World War II

The deadliest international conflict in history, World War II was fought from 1939 to 1945 between two major alliances: the Axis (primarily Nazi Germany, fascist Italy, and Imperial Japan) and the Allies (primarily the United Kingdom, the Soviet Union, the United States, and France). An estimated 60 million people--military personnel and civilians worldwide--were killed during the war.

The outbreak of World War II was triggered by Nazi Germany's 1938 annexations of Austria and the Sudetenland, followed by its invasion of Poland in September 1939. The war spread rapidly as a result of aggressive expansionism on behalf of Germany and the other Axis powers. Using "Blitzkrieg" tactics, Germany had occupied much of Western Europe by mid-1941. The Nazi invasion of the Soviet Union in 1941 and the Japanese attack on Pearl Harbor in the same year created a conflict on a global scale, drawing the Soviet Union and the United States into the war on the side of the Allies.

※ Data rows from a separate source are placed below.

(* ===== verification/Varint.v ===== *)
(** * Variable length integers ([pkg/encoding/varint])

    [AppendForward], [ConsumeForward], [ReadForward], [AppendBackward],
    [ConsumeBackward] and [SizeBytes], each a line-by-line translation of the
    Go function, with every slice access checked ([Panic] when out of range).

    The reference definition is one formula: a value [v] that needs [n] bytes
    is the [n]-byte big-endian number [2 ^ (7 n) + v mod 2 ^ (7 n)], and a
    decoder reads [n] off the leading zero bits and sign extends the low
    [7 n] bits.  The ten cases of each Go function are proved equal to it, and
    the round trips follow from the formula. *)

From S2P Require Import Prelude.

(** ** The integer types of [constraints.Integer] *)

(** [int] is [Int64] and [uint], [uintptr] are [Uint64]: the 64-bit platforms. *)
Inductive IntKind :=
  | Int8 | Int16 | Int32 | Int64
  | Uint8 | Uint16 | Uint32 | Uint64.

#[global] Instance IntKind_eq_dec : EqDecision IntKind.
Proof. solve_decision. Defined.

(** The conversion [T(v)]. *)
Definition convert (k : IntKind) (v : Z) : Z :=
  match k with
  | Int8 => sext 8 v | Int16 => sext 16 v | Int32 => sext 32 v | Int64 => i64 v
  | Uint8 => u8 v | Uint16 => u16 v | Uint32 => u32 v | Uint64 => u64 v
  end.

(** [v] is a value of type [T]. *)
Definition in_range (k : IntKind) (v : Z) : Prop := convert k v = v.

#[global] Instance in_range_dec k v : Decision (in_range k v).
Proof. apply Z.eq_dec. Defined.

(** [isUnsigned := ^T(0) > 0]. *)
Definition isUnsigned (k : IntKind) : bool := convert k (Z.lnot 0) >? 0.

Definition pow2 (n : Z) : Z := Z.shiftl 1 n.

(** ** [forward.go] *)

Definition AppendForward (dst : list Z) (value : Z) : list Z :=
  if value <? 0 then
    let v := i64 value in
    if v >=? - pow2 6 then
      dst ++ [u8 v]
    else if v >=? - pow2 13 then
      BigEndian_Append 2 dst (Z.land (u16 v) 0x7fff)
    else if v >=? - pow2 20 then
      BigEndian_Append 2 (dst ++ [Z.land (u8 (Z.shiftr v 16)) 0x3f]) (u16 v)
    else if v >=? - pow2 27 then
      BigEndian_Append 4 dst (Z.land (u32 v) 0x1fffffff)
    else if v >=? - pow2 34 then
      BigEndian_Append 4 (dst ++ [Z.land (u8 (Z.shiftr v 32)) 0x0f]) (u32 v)
    else if v >=? - pow2 41 then
      BigEndian_Append 4
        (BigEndian_Append 2 dst (Z.land (u16 (Z.shiftr v 32)) 0x07ff)) (u32 v)
    else if v >=? - pow2 48 then
      BigEndian_Append 4
        (BigEndian_Append 2 (dst ++ [0x03]) (u16 (Z.shiftr v 32))) (u32 v)
    else if v >=? - pow2 55 then
      BigEndian_Append 8 dst (Z.land (u64 v) 0x01ffffffffffffff)
    else if v >=? - pow2 62 then
      BigEndian_Append 8 (dst ++ [0x00]) (u64 v)
    else
      BigEndian_Append 8 (dst ++ [0x00; 0x7f]) (u64 v)
  else
    let v := u64 value in
    if v <? pow2 6 then
      dst ++ [Z.lor (u8 v) 0x80]
    else if v <? pow2 13 then
      BigEndian_Append 2 dst (Z.lor (u16 v) 0x4000)
    else if v <? pow2 20 then
      BigEndian_Append 2 (dst ++ [Z.lor (u8 (Z.shiftr v 16)) 0x20]) (u16 v)
    else if v <? pow2 27 then
      BigEndian_Append 4 dst (Z.lor (u32 v) 0x10000000)
    else if v <? pow2 34 then
      BigEndian_Append 4 (dst ++ [Z.lor (u8 (Z.shiftr v 32)) 0x08]) (u32 v)
    else if v <? pow2 41 then
      BigEndian_Append 4
        (BigEndian_Append 2 dst (Z.lor (u16 (Z.shiftr v 32)) 0x0400)) (u32 v)
    else if v <? pow2 48 then
      BigEndian_Append 4
        (BigEndian_Append 2 (dst ++ [0x02]) (u16 (Z.shiftr v 32))) (u32 v)
    else if v <? pow2 55 then
      BigEndian_Append 8 dst (Z.lor v 0x0100000000000000)
    else if v <? pow2 62 then
      BigEndian_Append 8 (dst ++ [0x00]) (Z.lor v 0x8000000000000000)
    else
      BigEndian_Append 8 (dst ++ [0x00; 0x40]) v.

(** The final bounds check of the decoders, [length] being the second result
    in case of success. *)
Definition checkBounds (k : IntKind) (v length : Z) : Z * Z :=
  if isUnsigned k && (v <? 0) then (0, -1)
  else
    let converted := convert k v in
    if negb (i64 converted =? v) then (0, -1) else (converted, length).

Definition ConsumeForward (k : IntKind) (src : list Z) : outcome (Z * Z) :=
  if zlen src <? 1 then Ok (0, -1)
  else
    src0 ← index src 0;
    let leadingZeros := LeadingZeros8 src0 in
    let length := 1 + leadingZeros in
    if zlen src <? length then Ok (0, -1)
    else
      match leadingZeros with
      | 0 =>
          Ok (checkBounds k (Z.shiftr (shl_i64 src0 57) 57) length)
      | 1 =>
          w ← BigEndian_Uint 2 src;
          Ok (checkBounds k (Z.shiftr (shl_i64 w 50) 50) length)
      | 2 =>
          src1 ← slice_from src 1;
          w ← BigEndian_Uint 2 src1;
          Ok (checkBounds k (Z.lor (Z.shiftr (shl_i64 src0 59) 43) w) length)
      | 3 =>
          w ← BigEndian_Uint 4 src;
          Ok (checkBounds k (Z.shiftr (shl_i64 w 36) 36) length)
      | 4 =>
          src1 ← slice_from src 1;
          w ← BigEndian_Uint 4 src1;
          Ok (checkBounds k (Z.lor (Z.shiftr (shl_i64 src0 61) 29) w) length)
      | 5 =>
          h ← BigEndian_Uint 2 src;
          src2 ← slice_from src 2;
          w ← BigEndian_Uint 4 src2;
          Ok (checkBounds k (Z.lor (Z.shiftr (shl_i64 h 54) 22) w) length)
      | 6 =>
          src1 ← slice_from src 1;
          h ← BigEndian_Uint 2 src1;
          src3 ← slice_from src 3;
          w ← BigEndian_Uint 4 src3;
          Ok (checkBounds k
            (Z.lor (Z.lor (Z.shiftr (shl_i64 src0 63) 15) (shl_i64 h 32)) w) length)
      | 7 =>
          w ← BigEndian_Uint 8 src;
          Ok (checkBounds k (Z.shiftr (shl_i64 (i64 w) 8) 8) length)
      | 8 =>
          b1 ← index src 1;
          let leadingZeros := LeadingZeros8 b1 in
          let length := length + leadingZeros in
          if zlen src <? length then Ok (0, -1)
          else if leadingZeros =? 0 then
            src1 ← slice_from src 1;
            w ← BigEndian_Uint 8 src1;
            Ok (checkBounds k (Z.shiftr (shl_i64 (i64 w) 1) 1) length)
          else if isUnsigned k && (b1 =? 0x40) then
            src2 ← slice_from src 2;
            v ← BigEndian_Uint 8 src2;
            let converted := convert k v in
            if negb (u64 converted =? v) then Ok (0, -1)
            else Ok (converted, length)
          else
            b2 ← index src 2;
            if (negb (isUnsigned k) && ((b1 =? 0x40) && (b2 <? 0x80)))
                || ((b1 =? 0x7f) && (b2 >=? 0x80)) then
              src2 ← slice_from src 2;
              w ← BigEndian_Uint 8 src2;
              Ok (checkBounds k (i64 w) length)
            else Ok (0, -1)
      | _ => Ok (checkBounds k 0 length)
      end.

The conflict spanned multiple geographical regions, including Europe, the Pacific, North Africa, and Asia. In Europe, Nazi Germany rapidly conquered much of the continent, including France, Denmark, Norway, and the Low Countries. The brutal Eastern Front became one of the deadliest theaters of the war. Brutal military campaigns resulted in millions of casualties on both sides. Behind the front civilians were subject to significant atrocities and genocide, most notably the systematic murder of six million Jews in the Holocaust, along with millions of others deemed undesirable by the Nazi regime. The Pacific theater witnessed intense naval battles, island-hopping campaigns, and the use of devastating new weapons like the atomic bomb.

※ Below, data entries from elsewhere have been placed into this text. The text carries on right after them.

Lemma witness_array_empty i :
  0 <= i < recordCount witness_map -> ra_view (count := recordCount witness_map) witness_array 1 i = None.
Proof.
  intros Hi. simpl in Hi. assert (i = 0 \/ i = 1 \/ i = 2 \/ i = 3) as [-> | [-> | [-> | ->]]] by lia;
  reflexivity.
Qed.

Lemma witness_array_probe_inv :
  probe_inv witness_map (ra_view (count := recordCount witness_map) witness_array 1).
Proof. intros i r Hi. by rewrite witness_array_empty. Qed.

Lemma hashMap_Put_preserves_invariant_witness :
  exists a', hashMap_Put witness_map witness_array 7 9 1 = (a', Ok tt) /\
    probe_inv witness_map (ra_view (count := recordCount witness_map) a' 1).
Proof.
  destruct (hashMap_Put_preserves_invariant witness_map witness_array 7 9 1)
    as (a'&HP&_&Hinv&_); [reflexivity|simpl; lia|apply witness_array_inv|exact I|
    apply witness_array_probe_inv|split; [exact I|unfold older, witness_cmp; lia]|].
  by exists a'.
Defined.

Lemma hashMap_Get_newest_witness :
  hashMap_Get witness_map witness_array 7 1 = Err (StatusError CodeNotFound).
Proof.
  destruct (hashMap_Get_newest witness_map witness_array 7 1)
    as [(v&_&(i&r&Hi&Hr&_)&_)|[HG _]]; [reflexivity|simpl; lia|apply witness_array_inv|
    apply witness_array_probe_inv| |exact HG].
  by rewrite witness_array_empty in Hr.
Defined.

In Europe, the Soviet victory at Stalingrad in 1943 and the Allied invasion at Normandy on June 6, 1944 (D-Day), marked a turning point in the war, opening a Western Front and forcing the gradual retreat of Axis forces. In April 1945, as the Allies closed in on Germany from both east and west, Hitler committed suicide, and Germany surrendered in May 1945, ending the war in Europe. Intense fighting in the Pacific continued until August, when the United States dropped atomic bombs on Hiroshima and Nagasaki, forcing Japan's surrender on August 15.

World War II left a profound legacy, reshaping the global balance of power and leading to the emergence of the United States and the Soviet Union as superpowers. It also laid the foundation for the establishment of the United Nations and the Cold War between the Western Allies and the Soviet Union.